Honor Your Mom
May 9, 2014
Mother’s Day, had its origin in 1908 when Anna Jarvis held a memorial service for her mother who had passed away three years previously. It was Jarvis’ intent to honor her own mother by having a day set aside to honor mothers, “the person who has done more for you than anyone in the world.”
Today’s news stories, however, reveal a horribly twisted and sick society where the idea of honoring mothers and celebrating motherhood is obscured in some quarters by the shocking desire, personified by Emily Letts, to celebrate abortion and honor those mothers who choose to kill their unborn children, film the process, and then express pride over what they have done. And there are masses of people who laud such an action. So much for the idea of a mother being the person who does more for you than anyone in the world!
One can only hope that such devilish jubilation might turn to godly sorrow before an accounting is made before the judgment seat of God.
In keeping with Anna Jarvis’ intent, I want to express some thoughts about honoring mothers in the most meaningful way possible. To achieve that, it is important that we focus on honoring them for the significant things that really matter.

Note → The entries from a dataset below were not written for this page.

(** [x || fallback] on an optional string: an absent or empty one gives way. *)
Definition or_text (x : option jsstring) (fallback : jsstring) : jsstring :=
  match x with
  | Some (c :: s) => c :: s
  | _ => fallback
  end.

Section Structure.
Variable JSDOM : jsstring -> option node.

(** The body rows of [countRealColumns] mark the columns they give content
    to: a cell counts for the column of its position in the row, whatever
    its spans. *)
Definition mark_real_content (maxCols : nat) (arr : list bool) (row : elem) : list bool :=
  foldl (fun arr it =>
           if maxCols <=? fst it then arr
           else
             let text := trim (textContent (e_node (snd it))) in
             let hasMedia :=
               querySelector (tags ["img"; "svg"; "math"; "canvas"]) (snd it) in
             if negb (str_eqb text []) || bool_decide (is_Some hasMedia)
             then <[fst it := true]> arr
             else arr)
        arr (imap pair (querySelectorAll (tags ["td"; "th"]) row)).

(** The header cells mark the columns that are still empty, when there is
    no body row at all and the header text is not a generic one. *)
Definition mark_named_headers (bodyRowCount : nat) (arr : list bool)
    (headerCells : list elem) : list bool :=
  foldl (fun arr it =>
           if default false (arr !! fst it) then arr
           else
             let headerText := trim (textContent (e_node (snd it))) in
             if negb (isGenericHeader headerText) && (bodyRowCount =? 0)
             then <[fst it := true]> arr
             else arr)
        arr (imap pair headerCells).

(** [countRealColumns]: a parse that throws is caught and counts as 0. *)
Definition countRealColumns (html : jsstring) : nat :=
  match JSDOM html with
  | None => 0
  | Some root =>
      match querySelector (tags ["table"]) (document root) with
      | None => 0
      | Some table =>
          let allRows := querySelectorAll (tags ["tr"]) table in
          if length allRows =? 0 then 0
          else
            let thead := querySelector (tags ["thead"]) table in
            let headerRow :=
              match thead with
              | Some th => querySelector (tags ["tr"]) th
              | None => head allRows
              end in
            let bodyRows :=
              match thead with
              | Some th => List.filter (fun tr => negb (contains th tr)) allRows
              | None => drop 1 allRows
              end in
            let headerCells :=
              match headerRow with
              | Some h => querySelectorAll (tags ["th"; "td"]) h
              | None => []
              end in
            let maxCols := length headerCells in
            if maxCols =? 0 then 0
            else
              let colHasRealContent :=
                mark_named_headers (length bodyRows)
                  (foldl (mark_real_content maxCols) (replicate maxCols false) bodyRows)
                  headerCells in
              length (List.filter (fun b : bool => b) colHasRealContent)
      end
  end.

(** [analyzeTableStructure]: a parse that throws is caught and gives the
    all-zero structure. *)
Definition analyzeTableStructure (html : jsstring) : TableStructure :=
  match JSDOM html with
  | None => no_structure
  | Some root =>
      match querySelector (tags ["table"]) (document root) with
      | None => no_structure
      | Some table =>
          let thead := querySelector (tags ["thead"]) table in
          let firstRow :=
            match thead ≫= querySelector (tags ["tr"]) with
            | Some r => Some r
            | None => querySelector (tags ["tr"]) table
            end in
          let headerCells :=
            match firstRow with
            | Some r => querySelectorAll (tags ["th"; "td"]) r
            | None => []
            end in
          let headerCols := length headerCells in
          let genericHeaders :=
            flat_map (fun cell =>
                        let text := trim (textContent (e_node cell)) in
                        if isGenericHeader text then [or_text (Some text) (lit "(empty)")]
                        else [])
                     headerCells in
          let realCols := countRealColumns html in
          let ghostCols :=
            Z.to_nat (Z.max 0 (Z.of_nat headerCols - Z.of_nat realCols)) in
          {| headerCols := headerCols;
             realCols := realCols;
             ghostCols := ghostCols;
             hasGhostColumns := 0 <? ghostCols;
             genericHeaders := genericHeaders |}
      end
  end.

End Structure.

(** *** The prompts *)

Definition nl : jsstring := [10%N].

(** [/diferenças?|compar|versus|vs\.?|x\s/i] *)
Definition REGEX_COMPARATIVE : regex :=
  alts [sq [word_i (lit "diferen" ++ [231%N] ++ lit "a"); opt (chr_i (ch "s"))];
        word_i (lit "compar");
        word_i (lit "versus");
        sq [word_i (lit "vs"); opt (asc ".")];
        sq [chr_i (ch "x"); space]].

Definition buildRepairPrompt (brokenHtml : jsstring) (structure : TableStructure)
    (targetCols : nat) (context : RepairContext) : jsstring :=
  let isMassiveGhostColumnIssue := 3 <? ghostCols structure in
  let isHeaderMismatch := headerCols structure <? targetCols in
  let isSingleCol := targetCols <=? 1 in
  let isComparativeTable := test REGEX_COMPARATIVE brokenHtml in
  let genericHeadersList :=
    if 0 <? length (genericHeaders structure)
    then
      nl ++
      lit "    PLACEHOLDER HEADERS TO DELETE: " ++ join (lit ", ") (take 10 (genericHeaders structure)) ++ (if 10 <? length (genericHeaders structure) then lit "..." else [])
    else [] in
  let ghostWarning :=
    if hasGhostColumns structure
    then
      nl ++
      lit "--- STRUCTURAL ERROR DETECTED ---" ++ nl ++
      lit "Header columns: " ++ of_nat (headerCols structure) ++ nl ++
      lit "Columns with actual data: " ++ of_nat (realCols structure) ++ nl ++
      lit "GHOST COLUMNS: " ++ of_nat (ghostCols structure) ++ nl ++
      genericHeadersList ++ nl ++
      lit "---------------------------------" ++ nl
    else [] in
  let targetInstruction :=
    if isSingleCol
    then
        lit "TARGET: **Adaptive Columns** (Prefer 2 or 3 columns to organize the data logically)"
    else
      lit "TARGET: Final table must have **" ++ of_nat targetCols ++ lit " columns** (or more if semantics require it)." in
  let structuralInstruction :=
    if isSingleCol then
        nl ++
        lit "1. **KEY-VALUE & LOGICAL SPLITTING (MANDATORY)**" ++ nl ++
        lit "   - Analyze the content and split merged content into separate columns."
    else if isComparativeTable && (targetCols =? 2) then
        nl ++
        lit "1. **COMPARATIVE TABLE STRUCTURE (MANDATORY)**" ++ nl ++
        lit "   - REQUIRED FORMAT: 3+ columns " ++ [8594%N] ++ lit " [Aspecto/Crit" ++ [233%N] ++ lit "rio] | [Op" ++ [231%N; 227%N] ++ lit "o A] | [Op" ++ [231%N; 227%N] ++ lit "o B]"
    else if isHeaderMismatch then
        nl ++
        lit "1. **FIX HEADER COLSPAN (CRITICAL)**" ++ nl ++
        lit "   - Table body has " ++ of_nat targetCols ++ lit " columns, header only has " ++ of_nat (headerCols structure) ++ lit "." ++ nl ++
        lit "   - Add colspan to grouped headers."
    else if isMassiveGhostColumnIssue then
        nl ++
        lit "1. **GHOST COLUMN DELETION (MANDATORY)**" ++ nl ++
        lit "   - DELETE all <th> with " ++ [34%N] ++ lit "Coluna N" ++ [34%N] ++ lit " headers" ++ nl ++
        lit "   - Keep ONLY the first " ++ of_nat targetCols ++ lit " columns with real data"
    else if hasGhostColumns structure then
        nl ++
        lit "1. **GHOST COLUMN REMOVAL**" ++ nl ++
        lit "   - Remove " ++ of_nat (ghostCols structure) ++ lit " empty column(s)."
    else
        nl ++
        lit "1. **STRUCTURAL REPAIR**" ++ nl ++
        lit "   - Fix alignment issues." in
  nl ++
  lit "ROLE: You are an **Educational Content Structuring Expert** specializing in creating high-quality study materials for Brazilian public exam preparation." ++ nl ++
  nl ++
  lit "TASK: Fix the broken HTML table below." ++ nl ++
  targetInstruction ++ nl ++
  ghostWarning ++ nl ++
  lit "--- CONTEXT ---" ++ nl ++
  lit "Mat" ++ [233%N] ++ lit "ria: " ++ or_text (rc_materia context) (lit "Geral") ++ nl ++
  substring0 2000 (or_text (rc_texto_associado context) []) ++ nl ++
  substring0 1000 (or_text (rc_enunciado context) []) ++ nl ++
  lit "---------------------------------------------------------" ++ nl ++
  nl ++
  lit "INSTRUCTIONS:" ++ nl ++
  structuralInstruction ++ nl ++
  nl ++
  lit "2. **LATEX REPAIR**: Merge split cells, add missing delimiters." ++ nl ++
  lit "3. **PRESERVATION**: Keep original data, don't invent." ++ nl ++
  lit "4. **PORTUGUESE ONLY**: All text in Brazilian Portuguese." ++ nl ++
  nl ++
  lit "BROKEN TABLE:" ++ nl ++
  brokenHtml ++ nl ++
  nl ++
  lit "OUTPUT: Return ONLY <table> HTML. No markdown. No explanations." ++ nl.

This is the first Mother’s Day in my life when my mother is not within reach of a phone call if not close enough to reach out and touch. She was promoted to glory just one month ago, at the age of ninety-two. As a child I thought she was beautiful and I loved her as most children love their mothers. I was dependent upon her for so many things and felt loved and secure. I confess that, on some levels at least, I fell out of love with her when I became a teenager. Ours was a stormy relationship and in retrospect I know that it was more my fault than hers. With the advantage of some maturity and experience in life, I fell back in love with my Mom as I became an adult. She became beautiful to me once again and I regarded her as a re-discovered treasure.
As a child, our house was always clean, my clothes were always washed and neatly folded, and I never went hungry. Mom was a good cook and an excellent baker. She made the greatest bread, pies, cakes and cookies. She was still doing that even in her later years. I always came home from my extended visits to her a few pounds heavier. She would bake delicious foods. She would set them before me and when I protested she would say, “Eat it. I’m your mother!”
Now my Mom is gone. If you were to ask me what I remember most, and what I cherish about my memories of her I would not even mention her cooking, or her housekeeping. Instead I would tell you about my mother’s heart. I would tell you how much she loved my Dad and her family. I would tell you of her tender heart and a love and compassion that even her beloved animals benefited from, almost as much as her children. Her birds and dogs and cats received more care and attention than any animal has a right to receive. And with great joy I would tell you how she came to faith in Christ in her later years (she was more than eighty years of age) and how she came to love Him more and more as life got harder and harder for her.
I would tell you that the last words i heard my Mom say in this life came during my farewell after my recent trip to California. I said, “I love you Mom, but Jesus loves you more.” And her last words to me were, “I love you both”
Because those are the things I am going to remember about my Mom, that’s what I want to honor her for now.
Let me suggest to you that above all, if you have a godly mother, honor your mom because she loves god.
The Old Testament Scriptures record several hundred commands in the Jewish law. When He was asked which one was the most important one, Jesus responded in Matthew 22, “Love the Lord your God with all your heart and with all your soul and with all your mind. This is the first and greatest commandment.”
If you have a mother who loves God and honors Him with her life, then I hope you will honor her for that … not just this weekend, but every day.
It has always been a curiosity to me that 31st chapter of Proverbs sketches the “ideal woman” in terms that may tend to make most women despair;
She is a woman who raises and butchers the pig, brings in the bacon, fries it up in the pan, puts it on slices of homemade bread with tomatoes and lettuce grown in her own garden, thus serving the best BLT sandwiches while leaving the kitchen spotless, the laundry folded and put away and everything else you could possibly want a wife and mother to do. And she looks like a million dollars through the whole process.
But at the end of the chapter we find the most important characteristic of the ideal woman: “charm is deceptive, and beauty is fleeting, but a woman who fears the Lord is to be praised.” (Proverbs 31.30)
If you have a Mom who fears the Lord, then you be sure to praise her for it.
- She has gotten what so many others in the world don’t get.
- She understands that the most important thing in life is to love God with all her heart.
- That makes her a very wise woman, and a woman worthy of your honor. So honor her for her love for God.